L'égyptologie, histoire d'une science très « française »
Depuis l'expédition d’Égypte de 1799, l'égyptologie n'a cessé de s'affirmer comme une « science française ». Retour sur l'engouement pour cette discipline à travers ses découvertes et ses pionniers, avec l'égyptologue Chloé Ragazzoli.
RetroNews : À quand remonte l’intérêt français pour la connaissance de l’Égypte antique ?
Chloé Ragazzoli : Plusieurs phénomènes se croisent. On peut faire remonter cet engouement français à l'expédition d’Égypte par Napoléon en 1799, qui compte 160 savants, aux côtés de plus de 30 000 soldats du corps expéditionnaire. D’emblée, l’entreprise est très publicisée, avec la publication de journaux comme La Décade égyptienne et Le Courrier de l’Égypte, mais aussi la diffusion d’images et de tableaux. La commission d’Égypte entreprend de publier la Description de l’Égypte sur 20 ans, de 1809 à 1822, qui décrit les monuments de l’Égypte, antique ou médiévale, comme sa faune et sa flore. Base de l’orientalisme tel que l’a défini Edward Saïd, elle symbolise aussi l’appropriation d’un pays par un autre. Cet ensemble d’images, de nouvelles, d’objets lance un premier goût pour l’Égypte, et même une mode, baptisée égyptomanie, qu’on retrouvera dans le mobilier et les arts décoratifs.
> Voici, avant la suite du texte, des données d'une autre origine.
Lemma set_password_run n s d pw control revision :
  n = 0 ∨ n = 1 → rests fuel n d (hw s) → locked d = false → control = 0 ∨ control = 1 →
  (length pw <= 32)%nat → (length revision <= 2)%nat → Forall byte pw → Forall byte revision →
  ∃ a, send_block fuel IDE_BASE1 IDE_CMD_SECURITY_SET_PASSWORD (params n) (password_block control pw revision) s =
      Ok (true, set_hw a s) ∧
    rests fuel n (set_failed false (set_password d (words_of (password_block control pw revision)))) a ∧
    others_kept n (hw s) a ∧ ph a = Idle.
Proof.
  intros Hn Hr Hl Hc Hlen Hlr Hb Hbr. assert (byte control) as Hcb by (unfold byte; lia).
  apply (send_block_run n s IDE_CMD_SECURITY_SET_PASSWORD (password_block control pw revision) d
           (set_failed false (set_password d (words_of (password_block control pw revision)))) Hn Hr).
  - by apply length_password_block.
  - by apply password_block_word.
  - done.
  - intros a Hsel. unfold command. rewrite Hsel. cbn. by rewrite Hl.
  - intros a Hsel. unfold complete. rewrite Hsel. cbn [Z.eqb IDE_CMD_SECURITY_SET_PASSWORD Pos.eqb].
    f_equal. unfold set_password. by destruct (block_master _), d.
Qed.

Lemma set_master_password d revision :
  (length revision <= 2)%nat →
  ∃ id, set_password d (words_of (password_block 1 master_password revision)) = set_master (key_words master_password) id d ∧
    (id = master_id d ∨ id = nth 17 (words_of (password_block 1 master_password revision)) 0).
Proof.
  intros Hr. unfold set_password, block_master. rewrite password_block_head, password_block_key by (cbn; lia).
  change (Z.testbit (1 + 256 * 0) 0) with true. cbv iota. eexists. split; [done|]. destruct (_ || _); auto.
Qed.
(** Start, size and flags of an entry. *)
Definition place (i : nat) (start size : Z) (t : XboxPartitionTable) : XboxPartitionTable :=
  mkTable (Magic t) (Res0 t)
    (alter (λ e, mkEntry (Name e) 0 start (u32 size) (Reserved e)) i (TableEntries t)).

(** The space behind the standard partitions, rounded down. *)
Definition split_space (diskSizeLba : Z) : Z :=
  Z.ldiff (diskSizeLba - XBOX_EXTEND_STARTLBA) (FATX_CHAINTABLE_BLOCKSIZE / 8 - 1).

(** The size of F when F and G share that space. *)
Definition fDriveLbaSize (space : Z) : Z :=
  let f := u32 (space / 2) in
  if LBASIZE_1024GB <=? f then LBASIZE_1024GB
  else
    let f := if f <=? LBASIZE_1024GB then Z.ldiff f (FATX_MAX_CLUSTERSIZE_INSECTORS - 1) else f in
    let f := if f <=? LBASIZE_512GB then Z.ldiff f (FATX_MID_CLUSTERSIZE_INSECTORS - 1) else f in
    if f <=? LBASIZE_256GB then Z.ldiff f (FATX_MIN_CLUSTERSIZE_INSECTORS - 1) else f.

(** The table for a layout on a disk of that size; [None] when it is refused. *)
Definition layout_table (diskSizeLba : Z) (layout : XboxDiskLayout) (mbr : XboxPartitionTable)
    : option XboxPartitionTable :=
  match layout with
  | XboxDiskLayout_Base => Some BackupPartTable
  | XboxDiskLayout_FOnly =>
      if diskSizeLba - XBOX_EXTEND_STARTLBA <? FATX_MIN_PART_SIZE_LBA then None
      else Some (place 6 0 0 (place 5 XBOX_EXTEND_STARTLBA (diskSizeLba - XBOX_EXTEND_STARTLBA) mbr))
  | XboxDiskLayout_F120GRest =>
      let t := place 5 XBOX_EXTEND_STARTLBA LBASIZE_137GB mbr in
      Some (if LBA28_BOUNDARY + SYSTEM_LBASIZE <=? diskSizeLba
            then place 6 LBA28_BOUNDARY (diskSizeLba - LBA28_BOUNDARY) t
            else place 6 0 0 t)
  | XboxDiskLayout_FGSplit =>
      let space := split_space diskSizeLba in
      let f := fDriveLbaSize space in
      Some (place 6 (u32 (XBOX_EXTEND_STARTLBA + f)) (space - u32 (XBOX_EXTEND_STARTLBA + f))
              (place 5 XBOX_EXTEND_STARTLBA f mbr))
  | XboxDiskLayout_FMaxGRest =>
      let t := place 5 XBOX_EXTEND_STARTLBA LBASIZE_1024GB mbr in
      Some (if XBOX_EXTEND_STARTLBA + LBASIZE_1024GB + SYSTEM_LBASIZE <=? diskSizeLba
            then place 6 (XBOX_EXTEND_STARTLBA + LBASIZE_1024GB)
                   (diskSizeLba - (XBOX_EXTEND_STARTLBA + LBASIZE_1024GB)) t
            else place 6 0 0 t)
  end.

Definition is_base (layout : XboxDiskLayout) : bool :=
  match layout with XboxDiskLayout_Base => true | _ => false end.

(** The result code and the state. *)
Definition fdisk (w : hdd) (driveNumber : Z) (layout : XboxDiskLayout) : Z * hdd :=
  if 2 <=? driveNumber then (-1, w)
  else
    let diskSizeLba := sector_count driveNumber in
    if (diskSizeLba <? XBOX_EXTEND_STARTLBA - 1) ||
       ((diskSizeLba <=? XBOX_EXTEND_STARTLBA) && negb (is_base layout))
    then (-1, w)
    else
      match fatx_getmbr w driveNumber with
      | (r, Some mbr, w) =>
          if negb (r =? FR_OK) then (-1, w)
          else
            match layout_table diskSizeLba layout mbr with
            | Some t => fatx_fdisk w driveNumber t
            | None => (-1, w)
            end
      | (_, None, w) => (-1, w)
      end.

(** ** Menus *)

Definition F_GEQUAL : Z := 0x10.
Definition FMAX_G : Z := 0x20.
Definition F137_G : Z := 0x40.
Definition F_NOG : Z := 0x80.

(** The options in the menu for a disk with that many sectors. *)
Definition LargeHDDMenuDynamic (sectors : Z) : list Z :=
  let nExtendSectors := u32 (sectors - XBOX_EXTEND_STARTLBA) in
  (if SYSTEM_LBASIZE + SYSTEM_LBASIZE <? nExtendSectors then [F_GEQUAL] else []) ++
  (if LBASIZE_1024GB + SYSTEM_LBASIZE <? nExtendSectors then [FMAX_G] else []) ++
  (if (LBASIZE_137GB + SYSTEM_LBASIZE <? nExtendSectors) &&
      (u32 (nExtendSectors - LBASIZE_137GB) <? LBASIZE_1024GB) then [F137_G] else []) ++
  (if nExtendSectors <? LBASIZE_1024GB then [F_NOG] else []).

Definition layout_of (formatOption : Z) : option XboxDiskLayout :=
  if formatOption =? F_GEQUAL then Some XboxDiskLayout_FGSplit
  else if formatOption =? FMAX_G then Some XboxDiskLayout_FMaxGRest
  else if formatOption =? F137_G then Some XboxDiskLayout_F120GRest
  else if formatOption =? F_NOG then Some XboxDiskLayout_FOnly
  else None.

(** What is shown: that partitioning failed, or the result for a partition. *)
Inductive message := PartitionningFailed | Formatted (part : Z) (ok : bool).

Definition Part_C : Z := 1.
Definition Part_E : Z := 0.
Definition Part_F : Z := 5.
Definition Part_G : Z := 6.
Definition Part_X : Z := 2.
Definition Part_Y : Z := 3.
Definition Part_Z : Z := 4.

(** [f_mkfs] of the volume for a drive and a partition. *)
Context (f_mkfs : Z → Z → hdd → Z * hdd).

Definition fatxmkfs (w : hdd) (driveNumber partNumber : Z) : Z * hdd :=
  let '(r, _, w) := fatx_getmbr w driveNumber in
  if negb (r =? FR_OK) then (-1, w)
  else
    let '(r, w) := f_mkfs driveNumber partNumber w in
    (if negb (r =? FR_OK) then -1 else 0, w).

(** [confirmed]: the user confirms. *)
Definition FormatDriveFG (confirmed : bool) (w : hdd) (nDriveIndex formatOption : Z) : list message * hdd :=
  match layout_of formatOption with
  | None => ([], w)
  | Some layout =>
      if confirmed then
        let '(r, w) := fdisk w nDriveIndex layout in
        if negb (r =? 0) then ([PartitionningFailed], w)
        else
          let '(r, w) := fatxmkfs w nDriveIndex Part_F in
          let m := [Formatted Part_F (r =? 0)] in
          if negb (formatOption =? F_NOG) then
            let '(r, w) := fatxmkfs w nDriveIndex Part_G in (m ++ [Formatted Part_G (r =? 0)], w)
          else (m, w)
      else ([], w)
  end.

(** The partitions of a new drive in turn, until one fails. *)
Fixpoint format_parts (parts : list Z) (w : hdd) (i : Z) : option Z * hdd :=
  match parts with
  | [] => (None, w)
  | p :: parts =>
      let '(r, w) := fatxmkfs w i p in
      if negb (r =? 0) then (Some p, w) else format_parts parts w i
  end.

(** [candidate i]: the drive is connected, not a CD-ROM and not locked;
    [large_menu] is the menu for large disks.  The result is the partition that
    could not be formatted. *)
Fixpoint formatNewDrives (n : nat) (candidate confirmed : Z → bool) (large_menu : Z → hdd → hdd) (w : hdd) (i : Z)
    : option Z * hdd :=
  match n with
  | O => (None, w)
  | S n =>
      if candidate i && (XBOX_EXTEND_STARTLBA <=? sector_count i) && negb (fatx_getbrfr w i =? FR_OK) && confirmed i
      then
        let '(_, w) := fdisk w i XboxDiskLayout_Base in
        match format_parts [Part_C; Part_E; Part_X; Part_Y; Part_Z] w i with
        | (Some p, w) => (Some p, w)
        | (None, w) =>
            let w := if XBOX_EXTEND_STARTLBA + SYSTEM_LBASIZE <=? sector_count i then large_menu i w else w in
            formatNewDrives n candidate confirmed large_menu w (i + 1)
        end
      else formatNewDrives n candidate confirmed large_menu w (i + 1)
  end.

End disk.

(** ** The table in a sector *)

Definition entry_ok (e : XboxPartitionTableEntry) : Prop :=
  length (Name e) = 16%nat ∧ word32 (Flags e) ∧ word32 (LBAStart e) ∧ word32 (LBASize e) ∧ word32 (Reserved e).
Definition table_ok (t : XboxPartitionTable) : Prop :=
  Magic t = Magic BackupPartTable ∧ length (Res0 t) = 32%nat ∧ length (TableEntries t) = 14%nat ∧
  Forall entry_ok (TableEntries t).

Lemma length_encode_entry e : entry_ok e → length (encode_entry e) = 32%nat.
Proof. intros (Hn & _). unfold encode_entry. rewrite !length_app, !length_le_bytes. lia. Qed.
D’autres individus, savants, ingénieurs, pionniers de l’égyptologie, partent en Égypte pour constituer des collections comme Jean-François Caillaud, ou se mettre au service du roi Mohammed Ali, qui entend réformer l’État égyptien et lancer pleinement la Révolution industrielle. C’est le cas d’Émile Prisse D’Avennes. Nous voilà à l’époque romantique et son goût pour l'orientalisme, avec une rêverie sur les ruines, les paysages, la figure du harem, la douceur de la vie à l’orientale, l’idée d’une « sagesse cachée »…
L’égyptologie devient-elle une « science » à partir de la découverte de Champollion ?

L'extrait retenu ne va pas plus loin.